"Your still awake?" Harry hissed, slipping through the door, not bothering to turn the light on. I yawned and nodded, we had both went to bed ages ago, me in Harry's room, Harry on the sofa. I could see the smudged silhouette of him moving closer.
"I..er...can't sleep." I giggled, feeling giddy.
"I'll help you..."
I bolted upright as he sat down on the bed next to me, leaning down.
"Don't worry baby." he said, pulling my body closer to him, I shifted, trying subtly to wriggle out of his grip. I had no clue what was going on. But when his lips crashed onto mine forcefully, it hit me.
I knew this would happen. This proved my theory right, all boys will hurt you sooner or later. Please just get me out of here.
I pushed him away warily, trembling. He refused to back off, I pushed him slightly harder. No response.
"H-Harry!" I choked out as he kissed me harder, "STOP IT HARRY."

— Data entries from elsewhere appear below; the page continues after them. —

Lemma run_spec fuel p s : repr p (pc_state (o_controller s)) → inv p →
  zsum budgets < Z.of_nat fuel →
  match run fuel s with
  | (_, Ok None) => False
  | (s', Ok (Some result)) => ∃ q since, repr q (progression_state result) ∧ inv q ∧
      pg_status q ≠ ACTIVE ∧ res_status result = progress_value (pg_status q) ∧
      pg_history q = pg_history p ++ since ∧
      Forall2 result_matches since (level_results result)
  | (_, Err _) => True
  end.
Proof.
  intros H Hinv Hfuel. unfold run. rewrite prog_bind_eq.
  assert (0 <= zsum (pg_attempts p)) as Hpos.
  { pose proof (pi_count _ _ _ Hinv) as Hc. destruct (pg_open p); cbn in Hc; lia. }
  pose proof (run_loop_spec fuel (pg_history p) [] p s [] H Hinv) as Hl.
  rewrite app_nil_r in Hl. specialize (Hl eq_refl ltac:(constructor)).
  unfold remaining in Hl. specialize (Hl ltac:(lia)).
  destruct (run_loop fuel [] s) as [s' [[out|]|e]]; [|done|done].
  destruct Hl as (q & since & Hq & Hqi & Hqs & Hh & Hf).
  rewrite run_lift with (a := VStr eid) by (by apply vitem_Some).
  rewrite prog_bind_eq. unfold on_controller at 1. rewrite (status_run controller eid q _ Hq).
  rewrite prog_bind_eq. cbn. exists q, since. done.
Qed.

Abbreviation begun s := (reached utc_now controller (o_controller s)).

(** C10: Whatever state the progression controller had reached, fresh or resumed, with fuel
    beyond the sum of the attempt budgets the run loop always returns or raises; when it
    returns, the episode is decided and at most that many level results were collected. *)
Theorem run_terminates fuel s : begun s → zsum budgets < Z.of_nat fuel →
  match run fuel s with
  | (_, Ok (Some result)) => res_status result ∈ ["PASS"; "FAIL"; "SKIP"] ∧
      Z.of_nat (length (level_results result)) <= zsum budgets
  | (_, Ok None) => False
  | (_, Err _) => True
  end.
Proof.
  intros (p & Hinv & H & _)%(reached_inv utc_now controller levels bodies eid valid episode_id_ok) Hfuel.
  pose proof (run_spec fuel p s H Hinv Hfuel) as Hr.
  destruct (run fuel s) as [s' [[result|]|e]]; [|done|done].
  destruct Hr as (q & since & Hq & Hqi & Hst & -> & Hh & Hf). split.
  - rewrite !elem_of_cons. destruct (pg_status q); naive_solver.
  - rewrite <- (Forall2_length _ _ _ Hf). pose proof (pi_count _ _ _ Hqi) as Hc.
    rewrite Hh, length_app in Hc.
    pose proof (attempts_within budgets cont q Hqi). destruct (pg_open q); lia.
Qed.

I panicked as his hands ran up and down my body. Damn he was strong. His muscled arms kept me in place, I thrashed against him, "P-Please." I pleaded. I couldn't take this again. I'd already lived with it for six months. Never could I get stuck again. When this was over, I was leaving.

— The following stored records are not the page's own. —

(* ===== verification/FleetGuard.v ===== *)
(** * Namespace guards of the Fleet ([fleet_service/guard.py])

    Which namespaces the Fleet may operate on or destroy. The two regular
    expressions are matched by a boolean function each; [re.escape(prefix)] is the
    prefix itself. *)

From S2P Require Import Prelude PyFloat PyVal.

#[local] Open Scope Z_scope.

Definition FleetGuardError : exn_kind := OtherError "FleetGuardError".

Definition PROTECTED_NAMESPACES : list string :=
  ["default"; "kube-system"; "kube-public"; "kube-node-lease"; "observability"; "coroot";
   "chaos-mesh"; "chaos-testing"; "openebs"; "sregym"; "ischaos"; "otel-demo"; "train-ticket";
   "sock-shop"; "resiliencebenchmark-system"; "resilience-benchmark-system"].

(** [^\[a-z0-9\](\[a-z0-9-\]{0,n}\[a-z0-9\])?$] *)
Definition name_char (c : ascii) : bool := is_lower_alnum c || bool_decide (c = "-"%char).

Definition name_match (n : nat) (l : list ascii) : bool :=
  match l with
  | [] => false
  | c :: rest =>
      is_lower_alnum c &&
      match rev rest with
      | [] => true
      | e :: middle => is_lower_alnum e && forallb name_char middle && (length middle <=? n)%nat
      end
  end.

Definition NAMESPACE_RE (s : string) : bool := name_match 61 (chars s).
Definition PREFIX_RE (s : string) : bool := name_match 40 (chars s).

(** An [int] that is not a [bool], between 1 and 999. *)
Definition valid_index (index : val) : option Z :=
  match index with VInt i => if (1 <=? i) && (i <=? 999) then Some i else None | _ => None end.

Definition slot_id (index : val) : result string :=
  i ← opt_or_raise (valid_index index) FleetGuardError "slot index must be between 1 and 999";
  Ok ("s" +:+ str_02d i).

Definition assert_prefix (prefix : val) : result string :=
  let message := "namespace prefix is not a valid name: " +:+ py_repr prefix in
  p ← opt_or_raise (as_str prefix) FleetGuardError message;
  require (PREFIX_RE p) FleetGuardError message ;;
  Ok p.

Definition replica_namespace (prefix index : val) : result string :=
  p ← assert_prefix prefix;
  i ← opt_or_raise (valid_index index) FleetGuardError "replica index must be between 1 and 999";
  Ok (p +:+ "-" +:+ str_02d i).

(** The [index] group of [<prefix>-(?P<index>\[0-9\]{1,3})]. *)
Definition index_group (prefix ns : list ascii) : option (list ascii) :=
  let digits := drop (length prefix + 1) ns in
  if is_prefix (prefix ++ ["-"%char]) ns && forallb is_digit digits
     && (1 <=? length digits)%nat && (length digits <=? 3)%nat
  then Some digits else None.

Definition replica_index (prefix namespace : val) : result (option Z) :=
  p ← assert_prefix prefix;
  match namespace with
  | VStr ns =>
      match index_group (chars p) (chars ns) with
      | None => Ok None
      | Some digits =>
          let index := digits_value digits in
          Ok (if (1 <=? index) && (index <=? 999) then Some index else None)
      end
  | _ => Ok None
  end.

Definition assert_operable_namespace (prefix namespace : val) : result string :=
  protected ← in_str_set namespace PROTECTED_NAMESPACES;
  require (negb protected) FleetGuardError
    ("refusing to operate on protected namespace " +:+ py_str namespace) ;;
  let invalid := "not a valid Kubernetes namespace: " +:+ py_repr namespace in
  ns ← opt_or_raise (as_str namespace) FleetGuardError invalid;
  require (NAMESPACE_RE ns) FleetGuardError invalid ;;
  index ← replica_index prefix namespace;
  require (bool_decide (is_Some index)) FleetGuardError
    ("namespace " +:+ ns +:+ " is not a numbered replica of prefix " +:+ py_str prefix
     +:+ "; the Fleet only operates on its own replicas") ;;
  Ok ns.

Definition assert_confirmed (namespace : string) (confirm : option string) : result string :=
  require (bool_decide (confirm = Some namespace)) FleetGuardError
    ("destructive operations require confirm=<namespace>; expected " +:+ repr_string namespace) ;;
  Ok namespace.

Definition assert_destroyable (prefix namespace : val) (confirm : option string) : result string :=
  ns ← assert_operable_namespace prefix namespace;
  assert_confirmed ns confirm.

(** * Properties *)

(** [numbered p ns i]: [ns] is [p], a dash and one to three digits that spell [i]. *)
Definition numbered (p ns : string) (i : Z) : Prop :=
  ∃ digits, chars ns = chars p ++ "-"%char :: digits ∧ Forall (λ c, is_digit c = true) digits ∧
    (1 <= length digits <= 3)%nat ∧ digits_value digits = i ∧ 1 <= i <= 999.

Lemma is_prefix_iff {A} `{EqDecision A} (p l : list A) : is_prefix p l = true ↔ ∃ k, l = p ++ k.
Proof.
  revert l. induction p as [|x p IH]; intros [|y l]; cbn.
  - split; [by exists []|done].
  - split; [by eexists|done].
  - split; [done|by intros [k ?]].
  - rewrite andb_true_iff, bool_decide_eq_true, IH. split.
    + intros [-> [k ->]]. by exists k.
    + intros [k [= -> ->]]. split; [done|by exists k].
Qed.

Lemma index_group_iff p ns digits : index_group p ns = Some digits ↔
  ns = p ++ "-"%char :: digits ∧ Forall (λ c, is_digit c = true) digits ∧
  (1 <= length digits <= 3)%nat.
Proof.
  unfold index_group.
  assert (∀ k, drop (length p + 1) ((p ++ ["-"%char]) ++ k) = k) as Hdrop.
  { intros k. replace (length p + 1)%nat with (length (p ++ ["-"%char])) by (by rewrite length_app).
    apply drop_app_length. }
  split.
  - destruct (_ && _) eqn:E; [|done]. intros [= <-].
    rewrite !andb_true_iff, is_prefix_iff, !Nat.leb_le in E. destruct E as [[[[k ->] Hd] H1] H3].
    rewrite Hdrop in *. rewrite forallb_True in Hd. split_and!; [by rewrite <- app_assoc| |done..].
    by apply Forall_forall.
  - intros (-> & Hd & H1 & H3). replace (p ++ "-"%char :: digits) with ((p ++ ["-"%char]) ++ digits)
      by (by rewrite <- app_assoc).
    rewrite Hdrop. rewrite Forall_forall in Hd.
    rewrite (proj2 (is_prefix_iff _ _)) by (by eexists).
    rewrite (proj2 (forallb_True _ _)) by done.
    rewrite !(proj2 (Nat.leb_le _ _)) by done. done.
Qed.

Lemma assert_prefix_Ok p s : assert_prefix p = Ok s ↔ p = VStr s ∧ PREFIX_RE s = true.
Proof.
  unfold assert_prefix. rewrite bind_Ok_iff. setoid_rewrite bind_Ok_iff.
  setoid_rewrite opt_or_raise_Ok. setoid_rewrite require_Ok. split.
  - intros (a & Ha & u & Hr & [= ->]). by destruct p; simplify_eq/=.
  - intros [-> Hr]. exists s. split; [done|]. by exists tt.
Qed.

Lemma replica_index_iff p ns i : replica_index p (VStr ns) = Ok (Some i) ↔
  ∃ s, p = VStr s ∧ PREFIX_RE s = true ∧ numbered s ns i.
Proof.
  unfold replica_index. rewrite bind_Ok_iff. setoid_rewrite assert_prefix_Ok. split.
  - intros (s & [-> Hs] & H). exists s. split_and!; [done..|].
    destruct (index_group _ _) as [d|] eqn:E; [|done]. apply index_group_iff in E as (H1 & H2 & H3).
    destruct (_ && _) eqn:Er; [|done]. injection H as <-. apply andb_true_iff in Er as [Er1 Er2].
    bool_to_prop. by exists d.
  - intros (s & -> & Hs & d & H1 & H2 & H3 & <- & Hr). exists s. split; [done|].
    rewrite (proj2 (index_group_iff _ _ d)) by done.
    by rewrite !(proj2 (Z.leb_le _ _)) by lia.
Qed.

Lemma operable_iff prefix namespace ns :
  assert_operable_namespace prefix (VStr namespace) = Ok ns ↔
  ns = namespace ∧ namespace ∉ PROTECTED_NAMESPACES ∧ NAMESPACE_RE namespace = true ∧
  ∃ p i, prefix = VStr p ∧ PREFIX_RE p = true ∧ numbered p namespace i.
Proof.
  unfold assert_operable_namespace, in_str_set, hash_check.
  cbn [hashable]. rewrite require_true, !bind_ok.
  assert (existsb (is_str (VStr namespace)) PROTECTED_NAMESPACES = true ↔ namespace ∈ PROTECTED_NAMESPACES) as Hp.
  { rewrite existsb_True. setoid_rewrite is_str_true. split; [by intros (x & Hx & [= ->])|].
    intros H. by exists namespace. }
  split.
  - intros (u & Hprot%require_Ok%negb_true_iff & H)%bind_Ok_inv.
    apply bind_Ok_inv in H as (n & [= <-] & H). apply bind_Ok_inv in H as (u1 & Hre%require_Ok & H).
    apply bind_Ok_inv in H as (i & Hi & H). apply bind_Ok_inv in H as (u2 & Hs%require_Ok & [= <-]).
    apply bool_decide_eq_true in Hs as [i' ->]. apply replica_index_iff in Hi as (s & -> & Hs & Hn).
    split_and!; [done| |done|].
    + intros Hin. apply Hp in Hin. congruence.
    + by exists s, i'.
  - intros (-> & Hprot & Hre & p & i & -> & Hpre & Hn).
    destruct (existsb _ _); [by destruct Hprot; apply Hp|]. cbn [negb as_str opt_or_raise].
    rewrite require_true, !bind_ok, Hre, require_true, bind_ok.
    rewrite (proj2 (replica_index_iff (VStr p) namespace i)) by (by exists p).
    rewrite bind_ok, (bool_decide_true (is_Some (Some i))) by (by eexists). done.
Qed.

(** A namespace may be destroyed exactly when it is an unprotected, well-formed replica
    namespace of the prefix, numbered 1 to 999, and the confirmation repeats its name. *)
Theorem destroyable_exact prefix namespace confirm ns :
  assert_destroyable prefix (VStr namespace) confirm = Ok ns ↔
  ns = namespace ∧ confirm = Some namespace ∧
  namespace ∉ PROTECTED_NAMESPACES ∧ NAMESPACE_RE namespace = true ∧
  ∃ p i, prefix = VStr p ∧ PREFIX_RE p = true ∧ numbered p namespace i.
Proof.
  unfold assert_destroyable, assert_confirmed. rewrite bind_Ok_iff. setoid_rewrite operable_iff. split.
  - intros (a & (-> & Hop) & (u & Hc%require_Ok%bool_decide_eq_true & [= <-])%bind_Ok_inv). done.
  - intros (-> & -> & Hop). exists namespace. split; [done|]. by rewrite bool_decide_true.
Qed.

(** The two digits or three that [slot_id] and [replica_namespace] print. *)
Definition index_text_ok (i : Z) : bool :=
  let d := chars (str_02d i) in
  forallb is_digit d && (1 <=? length d)%nat && (length d <=? 3)%nat && (digits_value d =? i).

Lemma index_texts_ok : forallb index_text_ok (seqZ 1 999) = true.
Proof. vm_compute. reflexivity. Qed.

Lemma index_text i : 1 <= i <= 999 →
  Forall (λ c, is_digit c = true) (chars (str_02d i)) ∧ (1 <= length (chars (str_02d i)) <= 3)%nat ∧
  digits_value (chars (str_02d i)) = i.
Proof.
  intros Hi. pose proof index_texts_ok as H. rewrite forallb_True in H.
  specialize (H i ltac:(apply elem_of_seqZ; lia)). unfold index_text_ok in H.
  rewrite !andb_true_iff, !Nat.leb_le, forallb_True in H. destruct H as [[[H1 H2] H3] H4].
  bool_to_prop. split_and!; [by apply Forall_forall|done..].
Qed.

Lemma digit_name_char c : is_digit c = true → is_lower_alnum c = true.
Proof. unfold is_lower_alnum. intros ->. by rewrite orb_true_r. Qed.

Lemma name_match_all n l : name_match n l = true →
  Forall (λ c, name_char c = true) l ∧ (1 <= length l <= n + 2)%nat ∧
  ∃ c r, l = c :: r ∧ is_lower_alnum c = true.
Proof.
  destruct l as [|c rest]; [done|]. cbn. rewrite andb_true_iff. intros [Hc H].
  destruct (rev rest) as [|e middle] eqn:E.
  - apply (f_equal (@rev ascii)) in E. rewrite rev_involutive in E. subst rest.
    cbn. split_and!; [repeat constructor|lia|lia|by exists c, []]. unfold name_char. by rewrite Hc.
  - apply (f_equal (@rev ascii)) in E. rewrite rev_involutive in E. cbn in E. subst rest.
    rewrite !andb_true_iff, Nat.leb_le, forallb_True in H. destruct H as [[He Hm] Hn].
    rewrite length_app, length_rev. cbn. split_and!; [|lia|lia|by eexists _, _].
    apply Forall_cons. split; [unfold name_char; by rewrite Hc|]. apply Forall_app. split.
    + apply Forall_forall. intros x Hx. apply Hm. rewrite list_elem_of_In in *. by apply in_rev.
    + repeat constructor. unfold name_char. by rewrite He.
Qed.

Lemma name_match_intro n c middle e :
  is_lower_alnum c = true → is_lower_alnum e = true →
  Forall (λ c, name_char c = true) middle → (length middle <= n)%nat →
  name_match n (c :: middle ++ [e]) = true.
Proof.
  intros Hc He Hm Hn. cbn. rewrite Hc, rev_app_distr. cbn. rewrite He, length_rev.
  rewrite (proj2 (forallb_True _ _)), (proj2 (Nat.leb_le _ _)); [done|done|].
  rewrite Forall_forall in Hm. intros x Hx. apply Hm. rewrite list_elem_of_In in *. by apply in_rev.
Qed.

(** No protected namespace ends with a dash and digits. *)
Definition dash_digits (s : string) : bool :=
  let r := rev (chars s) in
  let tail := drop_while is_digit r in
  match tail with c :: _ => bool_decide (c = "-"%char) && (length tail <? length r)%nat | [] => false end.

Lemma protected_not_numbered p ns i : numbered p ns i → ns ∉ PROTECTED_NAMESPACES.
Proof.
  intros (d & Hns & Hd & Hlen & _) Hin.
  assert (dash_digits ns = true) as H.
  { unfold dash_digits. rewrite Hns, rev_app_distr. cbn. rewrite <- app_assoc.
    assert (∀ l k : list ascii, Forall (λ c, is_digit c = true) l →
      drop_while is_digit (l ++ "-"%char :: k) = "-"%char :: k) as Hdw.
    { intros l k. induction 1 as [|c l Hc _ IH]; [done|]. cbn. by rewrite Hc. }
    cbn. rewrite Hdw.
    - rewrite bool_decide_true by done. cbn [andb]. apply Nat.ltb_lt.
      rewrite length_app, length_rev. cbn. lia.
    - apply Forall_forall. rewrite Forall_forall in Hd. intros x Hx. apply Hd.
      rewrite list_elem_of_In in *. by apply in_rev. }
  revert H. assert (forallb (λ s, negb (dash_digits s)) PROTECTED_NAMESPACES = true) as Hall by done.
  rewrite forallb_True in Hall. specialize (Hall _ Hin). apply negb_true_iff in Hall. congruence.
Qed.

(** The namespace of replica i is operable, its index reads back as i, and no other index gives
    the same name. *)
Theorem replica_namespace_operable prefix i :
  PREFIX_RE prefix = true → 1 <= i <= 999 →
  ∃ ns, replica_namespace (VStr prefix) (VInt i) = Ok ns ∧
    assert_operable_namespace (VStr prefix) (VStr ns) = Ok ns ∧
    replica_index (VStr prefix) (VStr ns) = Ok (Some i) ∧
    (∀ j, 1 <= j <= 999 → replica_namespace (VStr prefix) (VInt j) = Ok ns → j = i).
Proof.
  intros Hp Hi. set (ns := prefix +:+ "-" +:+ str_02d i).
  assert (∀ j, 1 <= j <= 999 → replica_namespace (VStr prefix) (VInt j) = Ok (prefix +:+ "-" +:+ str_02d j)) as Hrn.
  { intros j Hj. unfold replica_namespace. rewrite (proj2 (assert_prefix_Ok _ prefix)) by done.
    rewrite bind_ok. unfold valid_index. by rewrite !(proj2 (Z.leb_le _ _)) by lia. }
  assert (∀ j, 1 <= j <= 999 → numbered prefix (prefix +:+ "-" +:+ str_02d j) j) as Hnum.
  { intros j Hj. destruct (index_text j Hj) as (Hd & Hlen & Hv). exists (chars (str_02d j)).
    rewrite !chars_app. split_and!; [done|done|lia..]. }
  assert (NAMESPACE_RE ns = true) as Hre.
  { unfold NAMESPACE_RE, ns. rewrite !chars_app. destruct (index_text i Hi) as (Hd & Hlen & _).
    destruct (name_match_all _ _ Hp) as (Hall & Hl & c & r & Ec & Hc).
    revert Hd Hlen. generalize (chars (str_02d i)). intros l.
    destruct l as [|x d _] using rev_ind; intros Hd Hlen; [cbn in Hlen; lia|].
    apply Forall_app in Hd as [Hd Hx]. apply Forall_inv in Hx. rewrite length_app in Hlen. cbn in Hlen.
    rewrite Ec in *. apply Forall_cons in Hall as [_ Hall]. cbn [length] in Hl.
    change (chars "-") with ["-"%char].
    replace ((c :: r) ++ ["-"%char] ++ d ++ [x]) with (c :: (r ++ ["-"%char] ++ d) ++ [x])
      by (cbn; by rewrite <- !app_assoc).
    apply name_match_intro; [done|by apply digit_name_char| |rewrite !length_app; cbn; lia].
    apply Forall_app; split; [done|]. apply Forall_cons; split; [done|].
    eapply Forall_impl; [exact Hd|]. intros y Hy. unfold name_char. by rewrite digit_name_char. }
  pose proof (Hnum i Hi) as Hn. fold ns in Hn.
  exists ns. split; [by apply Hrn|]. split; [|split].
  - apply operable_iff. split_and!; [done|by eapply protected_not_numbered|done|]. by exists prefix, i.
  - apply replica_index_iff. by exists prefix.
  - intros j Hj Heq. rewrite Hrn in Heq by done. injection Heq as Heq.
    pose proof (Hnum j Hj) as Hnj. rewrite Heq in Hnj.
    assert (replica_index (VStr prefix) (VStr ns) = Ok (Some j)) as H1 by (apply replica_index_iff; by exists prefix).
    assert (replica_index (VStr prefix) (VStr ns) = Ok (Some i)) as H2 by (apply replica_index_iff; by exists prefix).
    congruence.
Qed.

Lemma replica_namespace_operable_witness :
  ∃ ns, replica_namespace (VStr "otel-demo") (VInt 7) = Ok ns ∧
    assert_operable_namespace (VStr "otel-demo") (VStr ns) = Ok ns.
Proof.
  destruct (replica_namespace_operable "otel-demo" 7) as (ns & H1 & H2 & _); [reflexivity|lia|].
  exists ns. split; [exact H1|exact H2].
Defined.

I gave one last hard shove, that one threw him off balance slightly. He removed his lips from mine, the fear was indescribable. I yelped out as he hit me square in the jaw. I tried to shuffle away but he pulled me back forcefully, his face was more recognisable as he came nearer. It wasn't Harry anymore.
"Connor leave me alone!" I shrieked, backing away instantly.
"Hey! Wake up!" I heard a voice say softly. All the commotion disappeared. My body felt as if it had overheated in some way, sweat was running down my forehead and I was shaking wildly. I bolted upright from my lying down position. It was a dream. But that didn't mean I had no reason to be afraid. When they say dreams come true, they surely can't mean the bad one's too?
"Shhh its okay." a voice comforted.
I nodded, backing away from him nervously, "I-I'm sorry."
"For what? Are you okay?"
"I-If I..woke you up. And.." I trailed off.
No, I'm not okay. I haven't been in a while. And I probably never will be. I looked around the room, this was where my dream happened. It was just a stupid dream, Sophie. I kept telling myself. But it was nagging me inside, what if Connor did find me? What if-
"Your not okay." I could hear the sadness in his voice as he scooted up next to me. I tried not to flinch, but failed miserably. Was he some sort of mind reader? Everything I thought, he spoke.
"No, I-I'm not."
"What happened to you?" He finally asked. I should have known that question was coming sooner or later. But I wasn't ready to answer it. At least not truthfully anyway. I sighed and forced out the four words I had told every single person I knew until they stopped caring.
"I-I can't tell you." I sniffed, Connors words forever echoing in my head. Harry sighed.
"Why are you so scared?"
"I can't tell you." Again, those four words.
"Are you scared of me?"
I didn't reply, he knew the answer.
"Listen Sophie, its okay if you don't want to tell me, but please, don't be scared of me. I just want to help you, I hate seeing beautiful girls with pointless insecurities like you, so just trust me. No flinching, no stuttering. I won't hurt you. I p-r-o-m-i-s-e. Just trust me."
I smiled widely in my head, he thought I was beautiful? I was far from it in my view. I let the words sink in. Little did I know they would change my life forever. Literally.
Trust me, I wanted to. I wanted someone I could trust and love, I hated this alone, empty feeling I was left with. Having someone beside me would fill the empty space. But being alone means no pain. Except loneliness. I choose lonliness over pain.
Harry accepted this, thankfully.
"Can you at least just...not be scared of me?" He tried. Bless him, he really was trying. But I had a reason to be scared of him, of anyone. And I was sticking to that reason.
"I can't just make myself unafraid."
"Even if I gave you a list of reasons?" He said in a playful tone, I chuckled, worth a shot.
"First, I've never ever hit a girl, and I never would. And I'm famous, so if I did, and the media found out, my career's gone, not that I would anyway. But most important, it would be my fault that your so scared like you are now, I don't know if I could live with myself knowing that I'd put a girl in the situation that she has to be scared all the time."